How big tech is supporting digital clinical trials – Big tech companies are leveraging their mobile devices to build platforms that span across the clinical trial process. Since 2015, Apple has been building a clinical study ecosystem around the iPhone and Apple Watch, both of which enable real-time health data collection. Its open-source frameworks — ResearchKit and CareKit — help clinical trials recruit patients and monitor their health remotely.

Google has been more active in the space. The company is building a clinical research ecosystem through its Google Health Studies Android application and developing products through its life science subsidiary, Verily Life Sciences. Verily launched Project Baseline in 2017 to fuel medical research by mapping human health. By mid-2019, Novartis, Sanofi, Otsuka, and Pfizer had partnered with Verily to use its tools for more efficient clinical trials. The initiative has also partnered with Stanford Medicine, the Duke University School of Medicine, and the American Heart Association. In April 2020, Google opened its Cloud Healthcare API to health systems and quickly signed on top medical centers such as Mayo Clinic. These actions follow Google’s 2018 pledge to support healthcare interoperability and data-sharing standards (also signed by Amazon, IBM, Microsoft, and Salesforce). And just this week, Google Care Studio has unveiled a new mobile version of its clinician-facing search tool that helps organize patients’ medical records. The company pitches this new modality as a way for doctors to check in on a patient or access patient information on the go. Currently, Google is in the process of acceptance testing with Ascension and Beth Israel. The company is looking to pilot the tool in Q4 with Ascension. Here’s a short video from Google describing Care Studio:

Another tech company that may enter the space is Facebook, which launched its Preventive Health tool in late 2019. Given the depth of personal data that Facebook captures and its self-organizing communities around health issues, this may be the first step toward a clinical trial recruitment solution.

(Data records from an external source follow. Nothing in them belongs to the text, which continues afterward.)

(** C23: how the policy decides.  For every context and every draft of the model
    the policy returns a plan.  It is as strict as the model suggests and as the
    policy demands, whichever is stricter; unless nothing is needed it asks for
    the primary source of the kind of change with every source of the draft and
    for all coverage of that kind.  The investigation is executed exactly when
    something is needed, all sources are available and the budget has a call and
    a round left; otherwise a required need pauses the run and is never skipped. *)
Theorem need_policy_exact (c : NeedPlanningContext) (d : PlannedNeedDraft) :
  exists p, apply_policy c d = Ok (mkDecision p (np_route p) (np_route_reason_code p) false EmptyString EmptyString EmptyString) /\
  rank (np_effective_requiredness p) = Z.max (rank (nd_suggested_requiredness d)) (rank (lower_bound c d).1) /\
  (np_effective_requiredness p = REQ_NONE -> np_source_types p = [] /\ np_required_coverage p = [] /\ np_budget_allocation p = mkAllocation 0 0 0 0) /\
  (np_effective_requiredness p <> REQ_NONE ->
    (forall s, s ∈ np_source_types p <-> s = primary_source (nd_need_kind d) \/ s ∈ nd_source_types d) /\
    map cr_key (np_required_coverage p) = coverage_template (nd_need_kind d)) /\
  (np_route p = EXECUTE_INVESTIGATION <-> np_effective_requiredness p <> REQ_NONE /\ usable c (np_source_types p)) /\
  (np_route p = PAUSE_FOR_HUMAN <-> np_effective_requiredness p = REQ_REQUIRED /\ ~ usable c (np_source_types p)) /\
  (np_route p = EXECUTE_INVESTIGATION ->
    (1 <= na_max_tool_calls (np_budget_allocation p) <= 3)%Z /\ (1 <= na_max_iterations (np_budget_allocation p) <= 3)%Z /\
    (na_max_tool_calls (np_budget_allocation p) <= nc_remaining_tool_calls c)%Z).
Proof.
  unfold apply_policy. destruct (lower_bound c d) as [lower reason] eqn:El. set (effective := tightened (nd_suggested_requiredness d) lower).
  destruct (need_budget_spec c effective) as (b & Eb & B1 & B2 & B3 & B4 & B5).
  destruct (decide (effective = REQ_NONE)) as [En|En].
  - assert (Es : need_sources d effective = []) by (unfold need_sources; by rewrite bool_decide_true).
    assert (Ec : need_coverage (nd_need_kind d) (need_sources d effective) effective = Ok []) by (unfold need_coverage; by rewrite bool_decide_true).
    rewrite Ec. cbn [mbind result_mbind result_bind]. rewrite Es.
    assert (Er : need_route c effective [] [] = (SKIP_INVESTIGATION, "NONE_NOT_REQUIRED")) by (by rewrite En). rewrite Er, Eb. cbn [mbind result_mbind result_bind].
    rewrite check_need_plan_Ok by (cbn; rewrite ?En; done || apply plan_id_prefix || apply context_hash_prefix). cbn. take_plan.
    unfold effective at 1. rewrite tightened_rank. split_and!; try done; [intros _; split_and!; auto|split; naive_solver|].
    rewrite En. split; naive_solver.
  - destruct (need_sources_cons d effective En) as [rest Es].
    destruct (need_coverage_spec (nd_need_kind d) (primary_source (nd_need_kind d)) rest effective En) as (l & Ec & Ek & Ene & Hl).
    rewrite Es, Ec. cbn [mbind result_mbind result_bind].
    destruct (need_route c effective (primary_source (nd_need_kind d) :: rest) l) as [route why] eqn:Er. rewrite Eb. cbn [mbind result_mbind result_bind].
    pose proof (need_route_spec c effective (primary_source (nd_need_kind d) :: rest) l Ene) as [R1 R2]. rewrite Er in R1, R2. cbn [fst] in R1, R2.
    assert (Hblock : existsb cr_blocking l = true).
    { destruct l as [|r l]; [done|]. apply Forall_cons in Hl as [[Hb _] _]. cbn. by rewrite Hb. }
    rewrite check_need_plan_Ok by (cbn; rewrite ?En; done || apply plan_id_prefix || apply context_hash_prefix). cbn. take_plan. unfold effective at 1.
    rewrite tightened_rank. split_and!; try done.
    + intros _. split; [|done]. intros s. rewrite <- Es. unfold need_sources. rewrite bool_decide_false by done.
      rewrite dedup_elem, elem_of_cons. done.
    + intros Hx. apply R1 in Hx as [_ (_ & U1 & U2)]. destruct (B5 En) as (B6 & B7 & B8). specialize (B7 U1). specialize (B8 U2). lia.
Qed.

(** ** Plans read back *)

Lemma fields_are_iff expected m : fields_are expected m = true <-> forall k, k ∈ m.*1 <-> k ∈ expected.
Proof.
  unfold fields_are. rewrite andb_true_iff, !forallb_forall. setoid_rewrite <- list_elem_of_In. setoid_rewrite bool_decide_eq_true. split.
  - intros [H1 H2] k. split; auto.
  - intros Hk. split; intros k; apply Hk.
Qed.

Lemma canon_members_keys m : (canon_members m).*1 ≡ₚ m.*1.
Proof. unfold canon_members. rewrite sort_by_perm, <- list_fmap_compose. by apply reflexive_eq, list_fmap_ext. Qed.
(** * http-light: a shallow embedding of the protocol engine

    The program is a single Go file, [http-light.go]: a request parser
    ([parseRequest]), two route handlers, a response serializer
    ([writeResponse]) and the per-connection driver ([handleConnection]).

    Go strings are byte sequences, modelled by [string] (a list of
    [ascii], one per byte).  Integers of type [int] are modelled by [Z];
    the program performs no arithmetic on them, so no wrap-around occurs.
    [map[string]string] is a [gmap string string].

    The file first models the parts of the Go standard library the program
    calls (packages utf8, unicode, strings, strconv, io/bufio, sync), then
    the program itself, then the properties. *)

From Stdlib Require Import ZArith NArith String Ascii DecimalString List Lia.
From stdpp Require Import gmap strings list.
From Equations Require Import Equations.

Open Scope string_scope.

(** ** Byte-level helpers on strings *)

(** [s[:n]] when [n <= len(s)]. *)
Fixpoint str_take (n : nat) (s : string) : string :=
  match n, s with
  | S k, String c t => String c (str_take k t)
  | _, _ => ""
  end.

(** [s[n:]] when [n <= len(s)]. *)
Fixpoint str_drop (n : nat) (s : string) : string :=
  match n, s with
  | S k, String _ t => str_drop k t
  | _, _ => s
  end.

(** [s[i]] as a number; the callers below guard the index by a length test. *)
Definition byte_at (s : string) (i : nat) : N :=
  match String.get i s with
  | Some c => N_of_ascii c
  | None => 0%N
  end.

Fixpoint str_repeat (c : ascii) (n : nat) : string :=
  match n with
  | O => ""
  | S k => String c (str_repeat c k)
  end.

(** ** Package unicode/utf8 *)

Module Utf8.

Definition RuneError : N := 0xFFFD%N.
Definition RuneSelf : N := 0x80%N.
Definition UTFMax : nat := 4.

Definition maskx : N := 0x3F%N.
Definition mask2 : N := 0x1F%N.
Definition mask3 : N := 0x0F%N.
Definition mask4 : N := 0x07%N.
Definition locb : N := 0x80%N.
Definition hicb : N := 0xBF%N.

Definition xx : N := 0xF1%N.
Definition as_ : N := 0xF0%N.
Definition s1 : N := 0x02%N.
Definition s2 : N := 0x13%N.
Definition s3 : N := 0x03%N.
Definition s4 : N := 0x23%N.
Definition s5 : N := 0x34%N.
Definition s6 : N := 0x04%N.
Definition s7 : N := 0x44%N.

(** The table [first]: information about the first byte of an encoding. *)
Definition first (b : N) : N :=
  if (b <? 0x80)%N then as_
  else if (b <? 0xC2)%N then xx
  else if (b <? 0xE0)%N then s1
  else if (b =? 0xE0)%N then s2
  else if (b <? 0xED)%N then s3
  else if (b =? 0xED)%N then s4
  else if (b <? 0xF0)%N then s3
  else if (b =? 0xF0)%N then s5
  else if (b <? 0xF4)%N then s6
  else if (b =? 0xF4)%N then s7
  else xx.

(** The table [acceptRanges]: bounds on the second byte. *)
Definition acceptRanges (i : N) : N * N :=
  if (i =? 0)%N then (locb, hicb)
  else if (i =? 1)%N then (0xA0%N, hicb)
  else if (i =? 2)%N then (locb, 0x9F%N)
  else if (i =? 3)%N then (0x90%N, hicb)
  else if (i =? 4)%N then (locb, 0x8F%N)
  else (0%N, 0%N).

(** [DecodeRuneInString]: the first rune of [s] and its width in bytes;
    [(RuneError, 0)] on the empty string and [(RuneError, 1)] on an
    invalid encoding. *)
Definition DecodeRuneInString (s : string) : N * nat :=
  let n := String.length s in
  if (n <? 1)%nat then (RuneError, 0%nat)
  else
    let b0 := byte_at s 0 in
    let x := first b0 in
    if (as_ <=? x)%N then
      ((if (x =? xx)%N then RuneError else b0), 1%nat)
    else
      let sz := N.to_nat (N.land x 7) in
      let accept := acceptRanges (N.shiftr x 4) in
      if (n <? sz)%nat then (RuneError, 1%nat)
      else
        let b1 := byte_at s 1 in
        if ((b1 <? fst accept) || (snd accept <? b1))%N then (RuneError, 1%nat)
        else if (sz <=? 2)%nat then
          (N.lor (N.shiftl (N.land b0 mask2) 6) (N.land b1 maskx), 2%nat)
        else
          let b2 := byte_at s 2 in
          if ((b2 <? locb) || (hicb <? b2))%N then (RuneError, 1%nat)
          else if (sz <=? 3)%nat then
            (N.lor (N.lor (N.shiftl (N.land b0 mask3) 12)
                          (N.shiftl (N.land b1 maskx) 6))
                   (N.land b2 maskx), 3%nat)
          else
            let b3 := byte_at s 3 in
            if ((b3 <? locb) || (hicb <? b3))%N then (RuneError, 1%nat)
            else
              (N.lor (N.lor (N.lor (N.shiftl (N.land b0 mask4) 18)
                                   (N.shiftl (N.land b1 maskx) 12))
                            (N.shiftl (N.land b2 maskx) 6))
                     (N.land b3 maskx), 4%nat).

(** [RuneStart]: the byte is not a continuation byte. *)
Definition RuneStart (b : N) : bool :=
  negb (N.land b 0xC0 =? 0x80)%N.

(** The backwards scan of [DecodeLastRuneInString]:
    [for start--; start >= lim; start-- { if RuneStart(s[start]) { break } }].
    It runs at most [UTFMax - 1] times; [k] bounds the iterations. *)
Fixpoint scan_back (k : nat) (s : string) (start lim : Z) : Z :=
  match k with
  | O => start
  | S k' =>
      if (start <? lim)%Z then start
      else if RuneStart (byte_at s (Z.to_nat start)) then start
      else scan_back k' s (start - 1)%Z lim
  end.

(** [DecodeLastRuneInString]: the last rune of [s] and its width. *)
Definition DecodeLastRuneInString (s : string) : N * nat :=
  let end_ := Z.of_nat (String.length s) in
  if (end_ =? 0)%Z then (RuneError, 0%nat)
  else
    let start := (end_ - 1)%Z in
    let r := byte_at s (Z.to_nat start) in
    if (r <? RuneSelf)%N then (r, 1%nat)
    else
      let lim := (end_ - Z.of_nat UTFMax)%Z in
      let lim := if (lim <? 0)%Z then 0%Z else lim in
      let start := scan_back UTFMax s (start - 1)%Z lim in
      let start := if (start <? 0)%Z then 0%Z else start in
      let '(r, size) :=
        DecodeRuneInString
          (str_take (Z.to_nat (end_ - start)) (str_drop (Z.to_nat start) s)) in
      if negb (start + Z.of_nat size =? end_)%Z then (RuneError, 1%nat)
      else (r, size).

End Utf8.

(** ** Package unicode *)

Module Unicode.

(** [IsSpace]: the Latin-1 switch, then the [White_Space] range table. *)
Definition IsSpace (r : N) : bool :=
  if (r <=? 0xFF)%N then
    ((r =? 0x09) || (r =? 0x0A) || (r =? 0x0B) || (r =? 0x0C) || (r =? 0x0D)
     || (r =? 0x20) || (r =? 0x85) || (r =? 0xA0))%N
  else
    ((r =? 0x1680) || ((0x2000 <=? r) && (r <=? 0x200A))
     || (r =? 0x2028) || (r =? 0x2029) || (r =? 0x202F) || (r =? 0x205F)
     || (r =? 0x3000))%N.
(** A page that shows [url], moves to the next of the [upcoming] urls
    when ArrowRight is pressed and ignores every other key; it has no
    button and no video element.  [keys] logs the keys pressed. *)
Record world : Type := mk {
  url : string;
  upcoming : list string;
  keys : list string
}.

Definition press (key : string) (w : world) : world :=
  if String.eqb key "ArrowRight" then
    match upcoming w with
    | next :: rest => mk next rest (keys w ++ [key])
    | [] => mk (url w) [] (keys w ++ [key])
    end
  else mk (url w) (upcoming w) (keys w ++ [key]).

Definition page : Page :=
  {| World := world;
     ElementHandle := unit;
     BoundingBox := unit;
     page_url := fun w => Ok (url w);
     page_focus := fun _ w => (Ok tt, w);
     keyboard_press := fun key w => (Ok tt, press key w);
     page_query := fun _ w => (Ok None, w);
     scrollIntoView := fun _ w => (Ok tt, w);
     click := fun _ w => (Ok tt, w);
     boundingBox := fun _ w => (Ok None, w);
     swipe_up := fun _ w => (Ok tt, w);
     randomDelay := fun _ _ w => w |}.

Definition start : world :=
  mk "https://www.instagram.com/reels/AAA/"
     ["https://www.instagram.com/reels/BBB/"] [].

End SimPage.

Module VideoPage.
Import JS ReelNavigator.

(** A page that stays on one reel whatever is done to it, and shows a
    loaded video element. *)
Definition page : Page :=
  {| World := unit;
     ElementHandle := unit;
     BoundingBox := unit;
     page_url := fun _ => Ok "https://www.instagram.com/reels/AAA/";
     page_focus := fun _ w => (Ok tt, w);
     keyboard_press := fun _ w => (Ok tt, w);
     page_query := fun _ w => (Ok (Some tt), w);
     scrollIntoView := fun _ w => (Ok tt, w);
     click := fun _ w => (Ok tt, w);
     boundingBox := fun _ w => (Ok None, w);
     swipe_up := fun _ w => (Ok tt, w);
     randomDelay := fun _ _ w => w |}.

Definition start : unit := tt.

End VideoPage.

(** ** Sample passes of the scrape loop *)

Module ScraperSamples.
Import JS Scraper.

(** The current reel is saved, then both the advance and its retry
    fail. *)
Definition saved_then_stuck : events :=
  mkEvents true (Ok false) true [] true false true false false.

(** The current reel is saved and the advance succeeds. *)
Definition saved_then_advanced : events :=
  mkEvents true (Ok false) true [] true false true true false.

(** The current reel is saved, the advance fails and its retry
    succeeds. *)
Definition saved_then_retried : events :=
  mkEvents true (Ok false) true [] true false true false true.

End ScraperSamples.

Module ScraperSpec.
Import Scraper.

(** The failure counters stay within these bounds. *)
Definition within (c : counters) : Prop :=
  0 <= navigationFailures c <= maxFailures + 1
  /\ 0 <= consecutiveNavigationFailures c <= maxConsecutiveNavigationFailures.

End ScraperSpec.

(** ** Resolution and merging: sample records *)

Module MergeSpec.
Import JS.

Definition tags (l : list string) : value := VArr (map VStr l).





(** The time a record is transformed at. *)
Definition now : string := "2026-01-01T00:00:00.000Z".


End MergeSpec.

(** ** Tags: reference definitions *)

Module TagSpec.
Import JS.

(** A tag as the extractors store it: not empty, made of word
    characters, none of them an upper-case letter. *)
Definition clean_tag (s : string) : bool :=
  negb (String.eqb s EmptyString) && every is_word s
  && String.eqb (toLowerCase s) s.

(** A string of ASCII characters. *)
Definition ascii_only (s : string) : bool :=
  every (fun c => Nat.ltb (nat_of_ascii c) 128) s.

(** The name an entry of [hashtag_metadata] is filed under. *)
Definition entry_name (m : value) : value := get m "hashtag".

(** A string without an upper-case letter. *)
Definition lowercase (v : value) : Prop :=
  exists s, v = VStr s /\ toLowerCase s = s.

(** The tag set and the metadata built so far: the tags are distinct
    lower-case strings, and the names the entries are filed under are
    the tags. *)
Definition agreeing (a : HashtagExtractor.acc) : Prop :=
  NoDup (HashtagExtractor.hashtags a)
  /\ Forall lowercase (HashtagExtractor.hashtags a)
  /\ forall t, In t (HashtagExtractor.hashtags a)
               <-> In t (map entry_name (HashtagExtractor.metadata a)).

(** The same with one entry for each tag, in the order of the tags. *)
Definition aligned (a : HashtagExtractor.acc) : Prop :=
  NoDup (HashtagExtractor.hashtags a)
  /\ Forall lowercase (HashtagExtractor.hashtags a)
  /\ map entry_name (HashtagExtractor.metadata a) = HashtagExtractor.hashtags a.

(** The name read off a tag object or off the node of an edge. *)
Definition name_of (v : value) : value := get v "name" ||| get v "hashtag".

(** A name the extraction can handle: a falsy one, which it skips, or a
    string. *)
Definition name_ok (h : value) : bool := negb (truthy h) || isString h.

(** An element of a tag array the extraction can handle: a string, or a
    value other than [null] and [undefined] whose name is one it can
    handle. *)
Definition tag_ok (tag : value) : bool :=
  isString tag || (negb (nullish tag) && name_ok (name_of tag)).

(** An edge the extraction can handle. *)
Definition edge_ok (edge : value) : bool :=
  negb (nullish edge)
  && (negb (truthy (get edge "node")) || name_ok (name_of (get edge "node"))).

Definition array_all (p : value -> bool) (v : value) : bool :=
  match v with
  | VArr l => forallb p l
  | _ => true
  end.

(** Every element of the three tag arrays of the item, where it has
    them, is one the extraction can handle. *)
Definition well_tagged (items : value) : bool :=
  array_all edge_ok (get (get items "edge_media_to_hashtag") "edges")
  && array_all tag_ok (get items "hashtags")
  && array_all tag_ok (get (get items "caption") "hashtags").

What platforms are being developed to support digital clinical trials? – Needless to say, with all of the interest in developing digital clinical trials, there are dozens of companies looking to develop platforms to streamline the workflow across the entire process. The best summary of the current state of the market that I’ve found was reported by Andrea Coravos on her Medium blog. She did a superb job of collecting and summarizing the various market segments, as you can see in the graphic below:

Image Credit: Andrea Coravos, 2018 blog post

I love her segmentation model, and her most recent article in Health Affairs on how these digital clinical trials will affect patients’ lives is a must-read.


My take – Today’s potential participants tend to be digital consumers who demand convenience, personalized engagement, and active participation in clinical trials. They want to use digital tools to integrate trial protocols (like medication adherence and care) into their daily lives and not reshape their lives to accommodate the protocols. Each year, more clinical trials incorporate digital tools to monitor patients remotely. Harvard researchers reviewed every trial registered with ClinicalTrials.gov between 2000 and 2017 and found the use of digital tools increased at a 34% compound annual growth rate. Across the study period, the number of registered clinical trials using these devices grew more than tenfold, from eight trials in 2000 to about 1,170 trials in both 2017 and 2018.

Studies have also shown that people are more willing to participate in mobile trials than traditional ones. In a recent survey on patient preferences for using mobile technologies in clinical trials, when given a choice in how to participate in a trial, 81% of respondents reported they were willing to participate in a mobile trial. In comparison, only 51% were willing to participate in a traditional trial.

Many challenges remain, and lessons will be learned as digital research is moved into the mainstream. Still, knowledge of the innumerable benefits to clinical research reinforces the view that now is the time to support digital methods with a focus on learning the most effective and efficient processes.